In 1981, Conceição was made a commando assistant. She changed her resistance name to Wairaha Gae Imin for safety reasons. In 1984, her husband was killed, and she herself was captured by the Indonesian army and taken to a town. Although under surveillance, she joined the inner-city resistance network, and was re-arrested in 1986 in Ossu. She was imprisoned in Baucau for two years. After her release, her freedom of movement was limited and she was suspected of being a member of the "movement of order disturbances" (GPK). In fact, Conceição remained active in the resistance and disguised this by volunteering for the church, as she delivered religious education in the Viqueque parish. Her family's experiences are well-known in East Timor, and her story featured in the film The Uprise of the mauberes (Tetum: Maubere oan sira hamrik ba; Portuguese: O levante dos mauberes).

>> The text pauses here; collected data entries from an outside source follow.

(** The function [LoadFS] walks the directory with. *)
Definition loadPath (fs : FS) (c : Config) (visit : string * option error) : res Config :=
  let '(path, err) := visit in
  match err with
  | Some e => Err e
  | None =>
      match classify path with
      | Some typeService => setService c <$> loadShallow typeService fs path (Service c)
      | Some typeDiscoveryProperties =>
          if propertiesAlreadyLoaded c then Ok c
          else setProperties c <$> loadShallow typeDiscoveryProperties fs path (DiscoveryProperties c)
      | Some typeExporter => setExporters c <$> loadEntry typeExporter UnmarshalComponents fs path (Exporters c)
      | Some typeDiscoveryObserver =>
          setObservers c <$> loadEntry typeDiscoveryObserver UnmarshalObservers fs path (DiscoveryObservers c)
      | Some typeExtension => setExtensions c <$> loadEntry typeExtension UnmarshalComponents fs path (Extensions c)
      | Some typeProcessor => setProcessors c <$> loadEntry typeProcessor UnmarshalComponents fs path (Processors c)
      | Some typeReceiverToDiscover =>
          setToDiscover c <$> loadEntry typeReceiverToDiscover UnmarshalReceivers fs path (ReceiversToDiscover c)
      | Some typeReceiver => setReceivers c <$> loadEntry typeReceiver UnmarshalComponents fs path (Receivers c)
      | None => Ok c
      end
  end.

Definition cleared (c : Config) : Config := {|
  Service := None; Exporters := None; Extensions := None; DiscoveryObservers := None; Processors := None;
  Receivers := None; ReceiversToDiscover := None; DiscoveryProperties := None;
  propertiesAlreadyLoaded := propertiesAlreadyLoaded c;
|}.

(** The configuration after the call and the error. *)
Definition LoadFS (c : Config) (fs : FS) : Config * option error :=
  match foldM_res (loadPath fs) c (visits fs) with
  | Ok c' => (c', None)
  | Err e => (cleared c, Some e)
  end.

Definition LoadProperties (c : Config) (fs : FS) (base : string) : res Config :=
  setProperties c <$> loadShallow typeDiscoveryProperties fs base (DiscoveryProperties c).

(** ** Rendering and merging *)

(** One section: [map[string]any{"receivers": ...}] *)
Definition section (m : nmap ID EntryMap) : gmap string any :=
  list_to_map (reverse (map (λ kv : ID * EntryMap, (cid_String kv.1, AMap (Entry_ToStringMap kv.2))) (rangeID (ncontents m)))).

Under the United Nations Transitional Administration in East Timor, Conceição was appointed deputy district administrator for Viqueque. She held the office from November 2000 to September 2001. From 2001 to 2006 she was elected representative for the Viqueque district in the Central Committee of FRETILIN.

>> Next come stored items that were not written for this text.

(** A receiver with a default block that the observer is to be added to. *)
Record shared (r : discReceiver) (o : ID) (d b : gmap string any) : Prop := {
  sh_rule : is_Some (dr_Rule r !! o);
  sh_default : dr_Config r !! defaultType = Some d;
  sh_block : dr_Config r !! o = Some b;
  sh_ne : o ≠ defaultType;
  sh_entry : ∃ e, dr_Entry r = Some e ∧ plainEntry e;
  sh_enabled : default true (dr_Enabled r) = true;
}.

Lemma update_shared rid r o d b m : shared r o d b → MergeMaps d b = Ok m →
  ∃ rule e, dr_Rule r !! o = Some rule ∧ dr_Entry r = Some e ∧ plainEntry e ∧
    updateReceiverForObserver rid r o = Ok (true, {| dr_Rule := dr_Rule r; dr_Config := <[defaultType := m]> (dr_Config r);
      dr_Enabled := dr_Enabled r; dr_Entry := Some (<["config" := BlockRef defaultType]> (<["rule" := Plain (AString rule)]> e)) |}).
Proof.
  intros [[rule Hr] Hd Hb Hne (e & He & Hp) Hen] Hm. exists rule, e. split_and!; try done.
  unfold updateReceiverForObserver. rewrite Hr, He. cbn [assign mbind res_bind]. unfold setEntry, setBlock. cbn [dr_Config dr_Rule dr_Enabled dr_Entry].
  rewrite Hd, Hb, bool_decide_eq_true_2 by done. cbn [assign mbind res_bind dr_Config dr_Rule dr_Enabled dr_Entry]. rewrite Hm. done.
Qed.

Lemma prepareReceiver_shared props o st raw rid r d b m :
  ps_Receivers st !! rid = Some r → shared r o d b → MergeMaps d b = Ok m → IsSet props (cid_String rid) = false →
  ∃ r' raw' e', prepareReceiver props o (st, raw) rid = Ok ({| ps_Receivers := <[rid := r']> (ps_Receivers st);
      ps_Unexpanded := addUnexpandedReceiverConfig (ps_Unexpanded st) rid o e' |}, raw') ∧
    e' !! "config" = Some (BlockRef defaultType) ∧ raw' !! cid_String rid = Some (AMap (deref r' e')) ∧
    dr_Config r' !! defaultType = Some (IntfaceKeysToStrings m) ∧
    (∀ o' b', o' ≠ o → shared r o' d b' → shared r' o' (IntfaceKeysToStrings m) b').
Proof.
  intros Hst Hsh Hm Hprops. destruct (update_shared rid r o d b m Hsh Hm) as (rule & e & Hrule & He & Hp & Hu).
  set (e1 := <["config" := BlockRef defaultType]> (<["rule" := Plain (AString rule)]> e)) in *.
  assert (Hrefs : ∀ x, x ∈ refsOf e1 ↔ x = defaultType).
  { intros x. rewrite elem_of_refsOf. split.
    - intros [k Hk]. destruct (decide (k = "config")) as [->|Hk1]; [unfold e1 in Hk; rewrite lookup_insert_eq in Hk; congruence|].
      unfold e1 in Hk. rewrite lookup_insert_ne in Hk by done. destruct (decide (k = "rule")) as [->|Hk2]; [by rewrite lookup_insert_eq in Hk|].
      rewrite lookup_insert_ne in Hk by done. by apply Hp in Hk.
    - intros ->. exists "config". apply lookup_insert_eq. }
  assert (Hp1 : plainEntry e1) by (intros k x Hk; destruct (decide (k = "config")); [done|]; unfold e1 in Hk; rewrite lookup_insert_ne in Hk by done;
    destruct (decide (k = "rule")) as [->|Hk2]; [by rewrite lookup_insert_eq in Hk|]; rewrite lookup_insert_ne in Hk by done; by apply Hp in Hk).
  unfold prepareReceiver. rewrite Hst, Hu. cbn [mbind res_bind negb]. unfold copyEntry. cbn [dr_Entry dr_Config dr_Rule dr_Enabled ncontents default].
  change (default ∅ (Some e1)) with e1. rewrite (sh_enabled _ _ _ _ Hsh).
  unfold withProperties. rewrite Hprops. cbn [mbind res_bind negb ps_Receivers ps_Unexpanded].
  eexists _, _, _. split; [reflexivity|]. split_and!.
  - apply lookup_union_Some_l. unfold refPart. rewrite lookup_omap.
    by rewrite (lookup_insert_eq _ "config" _ : e1 !! "config" = Some (BlockRef defaultType)).
  - apply lookup_insert_eq.
  - cbn [dr_Config]. rewrite map_lookup_imap, lookup_insert_eq. cbn. by rewrite bool_decide_eq_true_2 by by apply Hrefs.
  - intros o' b' Hne [Hr' Hd' Hb' Hne' _ _]. split; cbn [dr_Config dr_Rule dr_Enabled dr_Entry]; try done.
    + rewrite map_lookup_imap, lookup_insert_eq. cbn. by rewrite bool_decide_eq_true_2 by by apply Hrefs.
    + rewrite map_lookup_imap, lookup_insert_ne, Hb' by done. cbn. rewrite bool_decide_eq_false_2; [done|]. by intros ->%Hrefs.
    + by exists e1.
    + apply Hsh.
Qed.

Lemma getUnexpanded_add rs u rid r o e o' :
  getUnexpandedReceiverConfig {| ps_Receivers := <[rid := r]> rs; ps_Unexpanded := addUnexpandedReceiverConfig u rid o e |} rid o' =
  if decide (o' = o) then Some (deref r e)
  else match default ∅ (u !! rid) !! o' with Some e' => Some (deref r e') | None => None end.
Proof.
  unfold getUnexpandedReceiverConfig, addUnexpandedReceiverConfig. cbn [ps_Unexpanded ps_Receivers].
  rewrite !lookup_insert_eq. cbn [mbind option_bind]. case_decide as Ho.
  - subst. by rewrite lookup_insert_eq.
  - rewrite lookup_insert_ne by done. by destruct (default ∅ (u !! rid) !! o').
Qed.

(** The first observer of a receiver gets the receiver's default configuration
    with its own block merged in. *)
Lemma prepareReceiver_first props o st raw rid r d b m : 
  ps_Receivers st !! rid = Some r → shared r o d b → MergeMaps d b = Ok m → IsSet props (cid_String rid) = false →
  ∃ st' raw' entry, prepareReceiver props o (st, raw) rid = Ok (st', raw') ∧
    getUnexpandedReceiverConfig st' rid o = Some entry ∧ raw' !! cid_String rid = Some (AMap entry) ∧
    entry !! "config" = Some (AMap (IntfaceKeysToStrings m)).
Proof.
  intros Hst Hsh Hm Hp. destruct (prepareReceiver_shared props o st raw rid r d b m Hst Hsh Hm Hp) as (r' & raw' & e' & -> & Hc & Hraw & Hd & _).
  eexists _, _, (deref r' e'). split; [done|]. split_and!; [|done|].
  - by rewrite getUnexpanded_add, decide_True.
  - unfold deref. rewrite lookup_fmap, Hc. cbn. by rewrite Hd.
Qed.

(** When a second observer is prepared, its block is merged into the map that
    the first observer's entry refers to: the configuration recorded for the
    first observer changes, and has the settings of both. *)
Theorem observers_share_default_config (props : conf) (o1 o2 rid : ID) (st : prepState) (raw1 raw2 : gmap string any)
    (r : discReceiver) (d b1 b2 m1 m2 : gmap string any) :
  ps_Receivers st !! rid = Some r → o1 ≠ o2 → shared r o1 d b1 → shared r o2 d b2 → IsSet props (cid_String rid) = false →
  MergeMaps d b1 = Ok m1 → MergeMaps (IntfaceKeysToStrings m1) b2 = Ok m2 →
  ∃ st1 raw1' st2 raw2' e1 e1' e2,
    prepareReceiver props o1 (st, raw1) rid = Ok (st1, raw1') ∧ prepareReceiver props o2 (st1, raw2) rid = Ok (st2, raw2') ∧
    getUnexpandedReceiverConfig st1 rid o1 = Some e1 ∧ e1 !! "config" = Some (AMap (IntfaceKeysToStrings m1)) ∧
    getUnexpandedReceiverConfig st2 rid o1 = Some e1' ∧ e1' !! "config" = Some (AMap (IntfaceKeysToStrings m2)) ∧
    getUnexpandedReceiverConfig st2 rid o2 = Some e2 ∧ e2 !! "config" = Some (AMap (IntfaceKeysToStrings m2)).
Proof.
  intros Hst Hne Hs1 Hs2 Hp Hm1 Hm2.
  destruct (prepareReceiver_shared props o1 st raw1 rid r d b1 m1 Hst Hs1 Hm1 Hp) as (r1 & raw1' & ent1 & Hp1 & Hc1 & _ & Hd1 & Hnext).
  set (st1 := {| ps_Receivers := _; ps_Unexpanded := _ |}) in Hp1.
  assert (Hst1 : ps_Receivers st1 !! rid = Some r1) by apply lookup_insert_eq.
  destruct (prepareReceiver_shared props o2 st1 raw2 rid r1 _ b2 m2 Hst1 (Hnext o2 b2 ltac:(done) Hs2) Hm2 Hp) as (r2 & raw2' & ent2 & Hp2 & Hc2 & _ & Hd2 & _).
  eexists st1, raw1', _, raw2', (deref r1 ent1), (deref r2 ent1), (deref r2 ent2). split; [done|]. split; [done|].
  assert (Hl : ∀ (r : discReceiver) e m, e !! "config" = Some (BlockRef defaultType) → dr_Config r !! defaultType = Some m → deref r e !! "config" = Some (AMap m)).
  { intros r0 e m He Hr. unfold deref. rewrite lookup_fmap, He. cbn. by rewrite Hr. }
  assert (Hg1 : getUnexpandedReceiverConfig st1 rid o1 = Some (deref r1 ent1)) by (unfold st1; by rewrite getUnexpanded_add, decide_True).
  split; [done|]. split; [by apply Hl|]. split; [|split; [by apply Hl|]; split; [by rewrite getUnexpanded_add, decide_True | by apply Hl]].
  rewrite getUnexpanded_add, decide_False by done. unfold st1, addUnexpandedReceiverConfig. cbn [ps_Unexpanded].
  rewrite lookup_insert_eq. cbn [default]. unfold id. by rewrite lookup_insert_eq.
Qed.
End service.

(** ** Observers *)

Definition observerTypes : list string := ["docker_observer"; "host_observer"; "k8s_observer"; "ecs_task_observer"].

Section discover.
Context `{ConfigYaml} `{IDRange} `{C : Confmap} `{FloatText} `{!Components} `{Pdata} `{PropertyParsers} `{MapRange}.

Inductive creation := Created | Disabled | NotCreated (e : error).

Definition factoryForObserverType (t : string) : option error :=
  if existsb (String.eqb t) observerTypes then None
  else Some (Errorf "unsupported discovery observer %q. Please remove its .discovery.yaml from your config directory" [t]).

(** Whether the directory's entry enables the observer. *)
Definition entryEnabled (observers : gmap ID ObserverEntry) (id : ID) : bool :=
  match observers !! id with
  | Some o => default true (o_Enabled o)
  | None => true
  end.
Definition entryConfig (observers : gmap ID ObserverEntry) (id : ID) : gmap string any :=
  match observers !! id with Some o => Entry_ToStringMap (o_Config o) | None => Entry_ToStringMap None end.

In the first National Parliament of East Timor, sworn in on 20 May 2002, Conceição was Vice Minister of International Administration. Dismissed from that role on 4 March 2003, on 6 March 2003, she was sworn in as Vice-Minister of State Administration, and held that office until mid 2005. From 10 July 2006 to 8 August 2007, she was Vice Minister of Primary and Secondary Education. At the second National Congress of FRETILIN 2006, she was elected to the judicial commission of FRETILIN, to which she belonged until 2011, including a term as vice-president.

Conceição was elected to the National Parliament at the 2007 East Timorese parliamentary election, and took office on the 30 July 2007. She became a member of the Commission for Health, Education and Culture (Commission F), which was also responsible for veterans and gender equality from 2012. In the parliamentary elections in East Timor in 2017, Conceição ran for FRETILIN on position 5 of the ballot and again returned to the national parliament. She was again a member of the Commission for Health, Education, Culture, Veterans and Gender Equality (Commission F) and substitute delegate of the national group of the National Parliament at the Parliamentary Assembly of the Community of Portuguese Language Countries (CPLP).

In the parliamentary elections in 2018 Conceição was in position 35 on the ballot, and was unsuccessful at the election.

== Awards ==
On November 28, 2006, Conceição received from the government the Nicolau Lobato Order for her extraordinary participation and contribution to the liberation of East Timor.